REQUIRED ACTION: Below is a listing. Write out exactly its lines between the one holding "From S2P Require Import Prelude Doubles." and the one holding "Definition ratio (P", inclusive.

*** Opening DATASET ENTRIES ***

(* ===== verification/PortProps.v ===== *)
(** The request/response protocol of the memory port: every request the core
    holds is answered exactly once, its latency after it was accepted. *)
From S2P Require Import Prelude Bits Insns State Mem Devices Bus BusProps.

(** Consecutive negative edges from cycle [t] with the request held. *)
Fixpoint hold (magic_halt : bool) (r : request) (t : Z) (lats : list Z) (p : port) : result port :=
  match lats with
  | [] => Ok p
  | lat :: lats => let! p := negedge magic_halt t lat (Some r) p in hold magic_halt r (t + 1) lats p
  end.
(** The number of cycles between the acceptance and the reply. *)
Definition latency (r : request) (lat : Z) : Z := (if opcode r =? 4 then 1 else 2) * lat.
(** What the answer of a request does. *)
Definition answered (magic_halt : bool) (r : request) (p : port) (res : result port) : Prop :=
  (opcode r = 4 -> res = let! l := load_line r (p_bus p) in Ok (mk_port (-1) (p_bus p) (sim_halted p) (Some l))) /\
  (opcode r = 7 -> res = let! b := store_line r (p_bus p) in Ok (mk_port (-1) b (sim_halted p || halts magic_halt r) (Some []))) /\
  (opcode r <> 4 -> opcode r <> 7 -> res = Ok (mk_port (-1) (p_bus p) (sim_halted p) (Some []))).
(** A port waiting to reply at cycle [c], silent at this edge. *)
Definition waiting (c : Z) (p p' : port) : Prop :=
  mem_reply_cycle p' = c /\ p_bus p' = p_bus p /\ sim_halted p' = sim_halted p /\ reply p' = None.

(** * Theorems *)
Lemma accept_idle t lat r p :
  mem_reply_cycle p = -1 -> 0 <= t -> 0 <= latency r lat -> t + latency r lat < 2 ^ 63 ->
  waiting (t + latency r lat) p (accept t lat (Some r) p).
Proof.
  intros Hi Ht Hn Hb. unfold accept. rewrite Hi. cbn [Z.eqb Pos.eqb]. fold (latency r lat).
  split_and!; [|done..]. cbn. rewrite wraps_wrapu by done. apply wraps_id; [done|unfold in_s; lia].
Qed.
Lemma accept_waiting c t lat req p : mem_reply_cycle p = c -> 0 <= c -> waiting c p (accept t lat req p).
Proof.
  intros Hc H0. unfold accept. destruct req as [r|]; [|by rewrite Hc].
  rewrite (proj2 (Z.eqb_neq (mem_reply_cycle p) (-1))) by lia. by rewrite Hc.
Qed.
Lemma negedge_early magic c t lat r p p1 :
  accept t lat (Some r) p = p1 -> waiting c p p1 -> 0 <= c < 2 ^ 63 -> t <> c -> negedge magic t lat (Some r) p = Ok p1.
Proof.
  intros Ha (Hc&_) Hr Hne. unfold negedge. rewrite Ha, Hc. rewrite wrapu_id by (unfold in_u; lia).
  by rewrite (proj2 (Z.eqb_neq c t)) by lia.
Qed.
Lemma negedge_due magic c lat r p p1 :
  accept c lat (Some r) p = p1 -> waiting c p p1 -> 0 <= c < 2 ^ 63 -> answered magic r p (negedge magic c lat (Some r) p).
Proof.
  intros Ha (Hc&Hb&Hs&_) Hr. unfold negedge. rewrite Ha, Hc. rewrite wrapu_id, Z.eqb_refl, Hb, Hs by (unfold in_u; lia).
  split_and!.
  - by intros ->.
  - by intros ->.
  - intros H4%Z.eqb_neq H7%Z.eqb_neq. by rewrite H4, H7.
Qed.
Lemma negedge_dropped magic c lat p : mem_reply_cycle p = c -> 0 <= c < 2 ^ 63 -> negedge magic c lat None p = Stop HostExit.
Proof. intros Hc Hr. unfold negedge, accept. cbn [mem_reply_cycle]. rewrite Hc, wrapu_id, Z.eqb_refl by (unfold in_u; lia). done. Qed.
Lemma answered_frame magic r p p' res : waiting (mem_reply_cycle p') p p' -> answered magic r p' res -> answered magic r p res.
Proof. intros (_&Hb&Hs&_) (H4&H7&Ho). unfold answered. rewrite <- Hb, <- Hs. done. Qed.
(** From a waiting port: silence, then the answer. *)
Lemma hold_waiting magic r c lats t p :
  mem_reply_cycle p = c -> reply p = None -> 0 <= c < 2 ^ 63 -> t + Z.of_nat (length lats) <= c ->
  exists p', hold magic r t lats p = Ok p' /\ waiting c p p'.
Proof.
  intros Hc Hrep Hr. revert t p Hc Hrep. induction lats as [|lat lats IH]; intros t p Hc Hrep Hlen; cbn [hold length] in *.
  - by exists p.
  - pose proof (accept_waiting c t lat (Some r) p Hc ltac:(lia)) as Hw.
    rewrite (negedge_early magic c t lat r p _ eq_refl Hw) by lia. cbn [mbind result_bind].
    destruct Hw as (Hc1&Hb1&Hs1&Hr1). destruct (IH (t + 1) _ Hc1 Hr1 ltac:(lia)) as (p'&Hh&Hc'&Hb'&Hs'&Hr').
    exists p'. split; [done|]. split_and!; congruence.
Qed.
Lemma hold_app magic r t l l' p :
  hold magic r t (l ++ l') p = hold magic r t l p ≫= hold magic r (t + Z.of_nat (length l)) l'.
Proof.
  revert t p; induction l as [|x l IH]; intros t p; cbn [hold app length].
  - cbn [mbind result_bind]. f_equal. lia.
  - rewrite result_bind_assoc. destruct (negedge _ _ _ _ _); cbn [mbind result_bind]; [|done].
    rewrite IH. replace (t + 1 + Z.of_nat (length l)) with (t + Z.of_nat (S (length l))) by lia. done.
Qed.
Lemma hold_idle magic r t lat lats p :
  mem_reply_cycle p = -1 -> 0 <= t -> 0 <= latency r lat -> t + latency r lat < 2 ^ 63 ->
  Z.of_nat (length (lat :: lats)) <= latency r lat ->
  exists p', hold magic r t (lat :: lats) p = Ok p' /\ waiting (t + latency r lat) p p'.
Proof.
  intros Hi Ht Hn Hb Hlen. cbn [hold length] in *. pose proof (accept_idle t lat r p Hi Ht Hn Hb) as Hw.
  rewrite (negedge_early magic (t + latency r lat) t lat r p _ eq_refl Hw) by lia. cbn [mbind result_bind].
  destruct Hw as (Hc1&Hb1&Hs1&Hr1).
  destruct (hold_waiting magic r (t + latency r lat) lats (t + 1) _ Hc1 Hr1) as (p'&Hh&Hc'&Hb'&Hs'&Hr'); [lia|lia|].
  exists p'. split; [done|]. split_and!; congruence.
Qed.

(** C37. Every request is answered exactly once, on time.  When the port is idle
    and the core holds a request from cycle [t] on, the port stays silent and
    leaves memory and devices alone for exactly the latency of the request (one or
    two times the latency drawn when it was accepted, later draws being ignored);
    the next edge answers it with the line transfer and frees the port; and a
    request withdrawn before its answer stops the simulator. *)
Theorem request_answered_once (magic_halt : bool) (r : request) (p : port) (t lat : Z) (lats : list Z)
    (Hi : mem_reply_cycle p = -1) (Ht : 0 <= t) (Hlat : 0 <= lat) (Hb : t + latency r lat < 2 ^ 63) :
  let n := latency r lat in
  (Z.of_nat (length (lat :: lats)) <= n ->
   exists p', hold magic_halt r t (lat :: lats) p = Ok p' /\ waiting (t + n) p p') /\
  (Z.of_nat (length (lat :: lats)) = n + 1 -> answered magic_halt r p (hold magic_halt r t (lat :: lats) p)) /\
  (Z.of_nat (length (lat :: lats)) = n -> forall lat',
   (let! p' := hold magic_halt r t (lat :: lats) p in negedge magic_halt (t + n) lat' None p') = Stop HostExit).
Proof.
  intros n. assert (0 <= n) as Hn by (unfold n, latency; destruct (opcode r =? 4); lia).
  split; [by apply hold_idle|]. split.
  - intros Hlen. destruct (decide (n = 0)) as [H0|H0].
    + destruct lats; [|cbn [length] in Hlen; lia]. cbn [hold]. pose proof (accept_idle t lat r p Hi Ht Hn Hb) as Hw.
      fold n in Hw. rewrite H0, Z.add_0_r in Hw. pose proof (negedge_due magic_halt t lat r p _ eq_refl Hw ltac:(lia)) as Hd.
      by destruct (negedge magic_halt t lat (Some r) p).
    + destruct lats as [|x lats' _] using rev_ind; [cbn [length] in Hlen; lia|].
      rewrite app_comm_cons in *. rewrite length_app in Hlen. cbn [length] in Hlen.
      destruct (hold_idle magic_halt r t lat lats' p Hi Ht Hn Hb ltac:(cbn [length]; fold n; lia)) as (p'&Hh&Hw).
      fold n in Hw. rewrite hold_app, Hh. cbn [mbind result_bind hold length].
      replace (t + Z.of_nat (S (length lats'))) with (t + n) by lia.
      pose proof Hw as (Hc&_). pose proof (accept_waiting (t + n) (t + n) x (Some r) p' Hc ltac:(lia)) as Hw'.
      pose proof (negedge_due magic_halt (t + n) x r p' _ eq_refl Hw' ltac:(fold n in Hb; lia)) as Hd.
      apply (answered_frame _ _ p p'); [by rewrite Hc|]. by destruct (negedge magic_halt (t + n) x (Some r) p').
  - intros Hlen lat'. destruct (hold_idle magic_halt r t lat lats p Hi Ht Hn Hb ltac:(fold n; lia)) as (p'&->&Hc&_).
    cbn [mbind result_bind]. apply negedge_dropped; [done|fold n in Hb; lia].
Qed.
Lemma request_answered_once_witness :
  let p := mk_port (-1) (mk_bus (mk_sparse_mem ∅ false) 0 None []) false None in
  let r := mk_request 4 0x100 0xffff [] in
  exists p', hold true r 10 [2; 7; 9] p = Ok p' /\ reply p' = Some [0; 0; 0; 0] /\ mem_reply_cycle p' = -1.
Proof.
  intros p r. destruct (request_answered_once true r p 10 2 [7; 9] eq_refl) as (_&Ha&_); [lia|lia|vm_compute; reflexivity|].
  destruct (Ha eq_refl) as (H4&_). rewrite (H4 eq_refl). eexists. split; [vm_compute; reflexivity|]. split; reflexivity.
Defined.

*** Closing DATASET ENTRIES ***
*** Opening DATASET ENTRIES ***

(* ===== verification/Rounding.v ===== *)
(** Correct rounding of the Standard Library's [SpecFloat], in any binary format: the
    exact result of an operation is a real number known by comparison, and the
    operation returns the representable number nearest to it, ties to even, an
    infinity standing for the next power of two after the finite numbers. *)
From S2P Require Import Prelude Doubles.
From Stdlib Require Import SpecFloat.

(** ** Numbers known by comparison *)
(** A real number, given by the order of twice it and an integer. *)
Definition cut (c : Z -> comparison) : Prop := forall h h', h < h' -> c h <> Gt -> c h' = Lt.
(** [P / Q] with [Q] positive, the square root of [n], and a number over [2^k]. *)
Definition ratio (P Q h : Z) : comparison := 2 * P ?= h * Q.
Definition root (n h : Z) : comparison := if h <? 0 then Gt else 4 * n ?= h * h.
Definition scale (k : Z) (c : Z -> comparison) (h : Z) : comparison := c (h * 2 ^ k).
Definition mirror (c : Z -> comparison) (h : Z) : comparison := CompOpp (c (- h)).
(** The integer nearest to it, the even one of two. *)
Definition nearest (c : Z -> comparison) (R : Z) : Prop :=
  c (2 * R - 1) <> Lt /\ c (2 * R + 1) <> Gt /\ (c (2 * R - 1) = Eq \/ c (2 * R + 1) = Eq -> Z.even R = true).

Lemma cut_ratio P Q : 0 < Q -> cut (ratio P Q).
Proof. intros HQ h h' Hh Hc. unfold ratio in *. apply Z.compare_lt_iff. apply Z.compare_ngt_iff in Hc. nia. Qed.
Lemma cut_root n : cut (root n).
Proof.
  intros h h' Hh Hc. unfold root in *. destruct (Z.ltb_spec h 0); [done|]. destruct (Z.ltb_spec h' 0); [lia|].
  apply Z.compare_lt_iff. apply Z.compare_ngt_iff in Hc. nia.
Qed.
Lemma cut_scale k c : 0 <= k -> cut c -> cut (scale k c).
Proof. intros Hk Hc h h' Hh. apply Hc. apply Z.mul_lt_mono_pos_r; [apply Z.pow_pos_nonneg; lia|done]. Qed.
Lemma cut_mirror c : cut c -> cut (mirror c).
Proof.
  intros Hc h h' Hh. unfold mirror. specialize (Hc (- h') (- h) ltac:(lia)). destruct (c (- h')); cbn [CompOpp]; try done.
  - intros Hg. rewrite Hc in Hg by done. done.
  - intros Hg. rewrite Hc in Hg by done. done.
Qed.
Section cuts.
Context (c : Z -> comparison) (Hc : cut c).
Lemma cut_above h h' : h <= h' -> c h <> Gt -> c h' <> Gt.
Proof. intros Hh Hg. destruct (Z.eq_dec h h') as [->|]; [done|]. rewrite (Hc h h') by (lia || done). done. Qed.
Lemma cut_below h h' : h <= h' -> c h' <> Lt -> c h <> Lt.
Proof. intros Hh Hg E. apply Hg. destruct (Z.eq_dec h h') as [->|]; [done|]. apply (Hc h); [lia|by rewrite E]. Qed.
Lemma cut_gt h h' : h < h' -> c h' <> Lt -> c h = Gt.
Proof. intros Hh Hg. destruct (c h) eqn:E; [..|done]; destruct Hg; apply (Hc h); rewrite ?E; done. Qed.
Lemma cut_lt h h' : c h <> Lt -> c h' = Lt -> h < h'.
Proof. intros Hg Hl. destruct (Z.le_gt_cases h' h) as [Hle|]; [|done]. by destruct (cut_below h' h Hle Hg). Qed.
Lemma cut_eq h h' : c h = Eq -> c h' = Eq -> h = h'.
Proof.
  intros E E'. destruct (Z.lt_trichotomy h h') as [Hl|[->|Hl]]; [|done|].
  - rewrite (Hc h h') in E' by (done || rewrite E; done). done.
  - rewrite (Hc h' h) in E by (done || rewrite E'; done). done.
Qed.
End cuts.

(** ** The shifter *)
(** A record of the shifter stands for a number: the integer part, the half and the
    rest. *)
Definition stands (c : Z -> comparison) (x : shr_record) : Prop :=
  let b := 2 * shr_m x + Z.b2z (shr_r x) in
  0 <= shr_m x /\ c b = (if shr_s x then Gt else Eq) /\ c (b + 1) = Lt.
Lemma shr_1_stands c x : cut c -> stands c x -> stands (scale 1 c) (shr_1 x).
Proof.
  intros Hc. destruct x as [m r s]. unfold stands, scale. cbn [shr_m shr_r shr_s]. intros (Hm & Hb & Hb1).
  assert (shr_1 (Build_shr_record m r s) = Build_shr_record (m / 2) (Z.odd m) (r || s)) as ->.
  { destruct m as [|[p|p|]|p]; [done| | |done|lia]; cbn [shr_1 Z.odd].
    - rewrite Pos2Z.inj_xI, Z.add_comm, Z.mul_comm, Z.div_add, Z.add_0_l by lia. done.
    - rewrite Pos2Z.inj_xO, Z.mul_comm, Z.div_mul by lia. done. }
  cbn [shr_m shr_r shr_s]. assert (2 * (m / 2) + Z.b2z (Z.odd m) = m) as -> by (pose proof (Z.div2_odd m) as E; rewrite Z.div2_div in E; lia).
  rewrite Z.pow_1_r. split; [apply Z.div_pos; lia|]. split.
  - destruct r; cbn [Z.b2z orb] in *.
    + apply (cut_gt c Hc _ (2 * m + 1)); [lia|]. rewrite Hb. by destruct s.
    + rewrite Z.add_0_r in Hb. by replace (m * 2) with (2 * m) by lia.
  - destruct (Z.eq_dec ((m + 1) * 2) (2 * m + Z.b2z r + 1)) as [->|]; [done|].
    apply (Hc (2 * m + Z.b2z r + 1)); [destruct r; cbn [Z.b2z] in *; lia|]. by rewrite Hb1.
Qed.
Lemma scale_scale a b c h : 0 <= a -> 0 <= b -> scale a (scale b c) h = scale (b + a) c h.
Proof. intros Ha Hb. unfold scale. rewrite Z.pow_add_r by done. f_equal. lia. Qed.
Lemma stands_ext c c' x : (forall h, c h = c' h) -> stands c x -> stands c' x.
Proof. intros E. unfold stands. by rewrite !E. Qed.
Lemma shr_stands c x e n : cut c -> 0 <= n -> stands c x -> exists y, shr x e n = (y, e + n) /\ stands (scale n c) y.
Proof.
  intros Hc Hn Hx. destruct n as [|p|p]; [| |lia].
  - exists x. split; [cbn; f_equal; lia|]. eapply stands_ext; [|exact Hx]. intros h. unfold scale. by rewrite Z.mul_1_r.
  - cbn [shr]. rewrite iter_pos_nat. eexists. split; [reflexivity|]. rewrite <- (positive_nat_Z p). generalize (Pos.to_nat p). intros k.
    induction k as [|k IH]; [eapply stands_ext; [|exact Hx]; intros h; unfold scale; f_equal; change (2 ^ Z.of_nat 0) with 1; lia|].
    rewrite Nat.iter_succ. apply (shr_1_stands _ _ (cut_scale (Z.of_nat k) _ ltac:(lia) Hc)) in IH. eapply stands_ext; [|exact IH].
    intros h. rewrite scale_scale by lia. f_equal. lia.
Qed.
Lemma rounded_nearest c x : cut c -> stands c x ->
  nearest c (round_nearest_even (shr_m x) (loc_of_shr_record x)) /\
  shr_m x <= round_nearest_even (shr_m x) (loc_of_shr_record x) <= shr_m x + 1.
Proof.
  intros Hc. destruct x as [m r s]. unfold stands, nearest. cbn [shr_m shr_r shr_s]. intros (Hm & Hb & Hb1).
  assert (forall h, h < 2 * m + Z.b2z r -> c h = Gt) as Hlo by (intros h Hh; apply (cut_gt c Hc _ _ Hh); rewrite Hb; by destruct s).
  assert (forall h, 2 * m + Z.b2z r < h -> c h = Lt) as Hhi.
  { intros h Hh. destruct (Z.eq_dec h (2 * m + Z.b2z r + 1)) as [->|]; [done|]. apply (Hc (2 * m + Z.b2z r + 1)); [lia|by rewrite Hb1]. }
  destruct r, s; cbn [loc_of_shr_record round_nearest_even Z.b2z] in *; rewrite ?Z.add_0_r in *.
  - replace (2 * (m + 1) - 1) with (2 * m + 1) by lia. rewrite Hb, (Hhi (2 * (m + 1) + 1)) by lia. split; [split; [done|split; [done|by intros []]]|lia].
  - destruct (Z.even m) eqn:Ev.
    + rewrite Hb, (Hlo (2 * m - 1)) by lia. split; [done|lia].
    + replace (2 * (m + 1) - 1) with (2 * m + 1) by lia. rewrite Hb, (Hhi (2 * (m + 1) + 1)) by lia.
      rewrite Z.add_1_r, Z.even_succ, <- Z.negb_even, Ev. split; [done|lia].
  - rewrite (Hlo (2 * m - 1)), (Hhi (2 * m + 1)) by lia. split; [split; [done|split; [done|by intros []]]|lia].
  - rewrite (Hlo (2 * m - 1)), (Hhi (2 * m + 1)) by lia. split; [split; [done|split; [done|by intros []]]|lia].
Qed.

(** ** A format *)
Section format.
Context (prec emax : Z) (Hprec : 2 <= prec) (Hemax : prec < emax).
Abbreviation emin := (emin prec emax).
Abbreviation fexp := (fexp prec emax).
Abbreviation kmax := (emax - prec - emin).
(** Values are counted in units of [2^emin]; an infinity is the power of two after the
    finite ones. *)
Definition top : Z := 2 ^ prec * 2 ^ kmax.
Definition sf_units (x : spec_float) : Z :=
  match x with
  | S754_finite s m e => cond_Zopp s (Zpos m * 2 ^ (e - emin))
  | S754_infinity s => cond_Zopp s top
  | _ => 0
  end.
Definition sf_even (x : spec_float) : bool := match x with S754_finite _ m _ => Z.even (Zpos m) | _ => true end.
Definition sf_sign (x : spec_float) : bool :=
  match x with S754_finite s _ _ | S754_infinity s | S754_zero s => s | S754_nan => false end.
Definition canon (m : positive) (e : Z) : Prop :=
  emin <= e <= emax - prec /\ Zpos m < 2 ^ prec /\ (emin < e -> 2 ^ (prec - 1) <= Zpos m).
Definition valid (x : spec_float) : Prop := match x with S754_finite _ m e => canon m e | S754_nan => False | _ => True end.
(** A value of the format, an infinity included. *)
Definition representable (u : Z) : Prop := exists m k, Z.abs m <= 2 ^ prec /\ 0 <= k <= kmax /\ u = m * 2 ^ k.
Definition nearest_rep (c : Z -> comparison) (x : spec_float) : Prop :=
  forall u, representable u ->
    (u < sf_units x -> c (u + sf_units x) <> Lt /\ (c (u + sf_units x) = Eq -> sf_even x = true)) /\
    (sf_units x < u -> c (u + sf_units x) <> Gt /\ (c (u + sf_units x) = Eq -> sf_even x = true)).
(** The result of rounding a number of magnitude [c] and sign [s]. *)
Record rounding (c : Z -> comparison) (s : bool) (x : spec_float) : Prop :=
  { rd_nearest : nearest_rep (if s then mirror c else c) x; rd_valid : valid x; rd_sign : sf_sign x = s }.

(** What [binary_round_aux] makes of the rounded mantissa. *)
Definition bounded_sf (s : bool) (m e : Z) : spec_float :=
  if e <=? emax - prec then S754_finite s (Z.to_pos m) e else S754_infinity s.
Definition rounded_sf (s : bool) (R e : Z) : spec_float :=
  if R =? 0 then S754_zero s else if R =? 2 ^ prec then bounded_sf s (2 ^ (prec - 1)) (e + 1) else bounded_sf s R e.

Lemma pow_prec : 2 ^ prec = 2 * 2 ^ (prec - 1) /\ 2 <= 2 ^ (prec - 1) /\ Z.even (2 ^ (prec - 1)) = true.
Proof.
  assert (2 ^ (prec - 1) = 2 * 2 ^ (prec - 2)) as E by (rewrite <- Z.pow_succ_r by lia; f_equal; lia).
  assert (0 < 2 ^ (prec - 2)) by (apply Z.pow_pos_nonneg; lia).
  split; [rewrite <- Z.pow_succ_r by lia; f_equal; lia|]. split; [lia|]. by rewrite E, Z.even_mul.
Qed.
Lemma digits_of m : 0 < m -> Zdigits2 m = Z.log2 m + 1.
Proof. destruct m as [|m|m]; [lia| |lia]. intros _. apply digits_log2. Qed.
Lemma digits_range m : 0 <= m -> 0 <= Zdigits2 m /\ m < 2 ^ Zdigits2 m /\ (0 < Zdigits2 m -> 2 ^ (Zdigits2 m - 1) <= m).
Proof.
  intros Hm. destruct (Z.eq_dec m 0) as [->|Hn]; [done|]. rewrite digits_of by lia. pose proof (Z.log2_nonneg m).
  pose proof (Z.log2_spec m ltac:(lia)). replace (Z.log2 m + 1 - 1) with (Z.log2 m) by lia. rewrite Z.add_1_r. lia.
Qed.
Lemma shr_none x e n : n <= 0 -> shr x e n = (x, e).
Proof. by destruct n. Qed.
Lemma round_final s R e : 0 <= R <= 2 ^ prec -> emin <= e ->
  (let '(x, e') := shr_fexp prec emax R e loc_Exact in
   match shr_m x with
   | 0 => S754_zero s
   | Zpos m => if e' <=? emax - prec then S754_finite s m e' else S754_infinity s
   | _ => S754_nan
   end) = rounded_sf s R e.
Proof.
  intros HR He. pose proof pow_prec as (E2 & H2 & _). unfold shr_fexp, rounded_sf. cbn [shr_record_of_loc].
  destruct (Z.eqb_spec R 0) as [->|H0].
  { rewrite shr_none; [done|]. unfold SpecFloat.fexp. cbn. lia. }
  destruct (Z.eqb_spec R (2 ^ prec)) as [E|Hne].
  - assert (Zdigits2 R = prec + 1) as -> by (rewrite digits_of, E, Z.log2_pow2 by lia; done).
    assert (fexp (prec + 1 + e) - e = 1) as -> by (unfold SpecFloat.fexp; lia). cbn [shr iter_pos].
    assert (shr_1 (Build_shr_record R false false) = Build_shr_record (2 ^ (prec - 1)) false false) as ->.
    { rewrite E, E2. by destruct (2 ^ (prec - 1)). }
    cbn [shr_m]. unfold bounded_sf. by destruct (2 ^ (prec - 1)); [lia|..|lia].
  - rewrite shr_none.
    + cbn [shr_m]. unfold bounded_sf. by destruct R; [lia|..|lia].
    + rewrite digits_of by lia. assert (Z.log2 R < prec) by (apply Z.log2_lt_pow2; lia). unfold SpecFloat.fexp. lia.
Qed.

*** Closing DATASET ENTRIES ***

ANSWER FOR THIS EXERCISE:
From S2P Require Import Prelude Doubles.
From Stdlib Require Import SpecFloat.

(** ** Numbers known by comparison *)
(** A real number, given by the order of twice it and an integer. *)
Definition cut (c : Z -> comparison) : Prop := forall h h', h < h' -> c h <> Gt -> c h' = Lt.
(** [P / Q] with [Q] positive, the square root of [n], and a number over [2^k]. *)
Definition ratio (P Q h : Z) : comparison := 2 * P ?= h * Q.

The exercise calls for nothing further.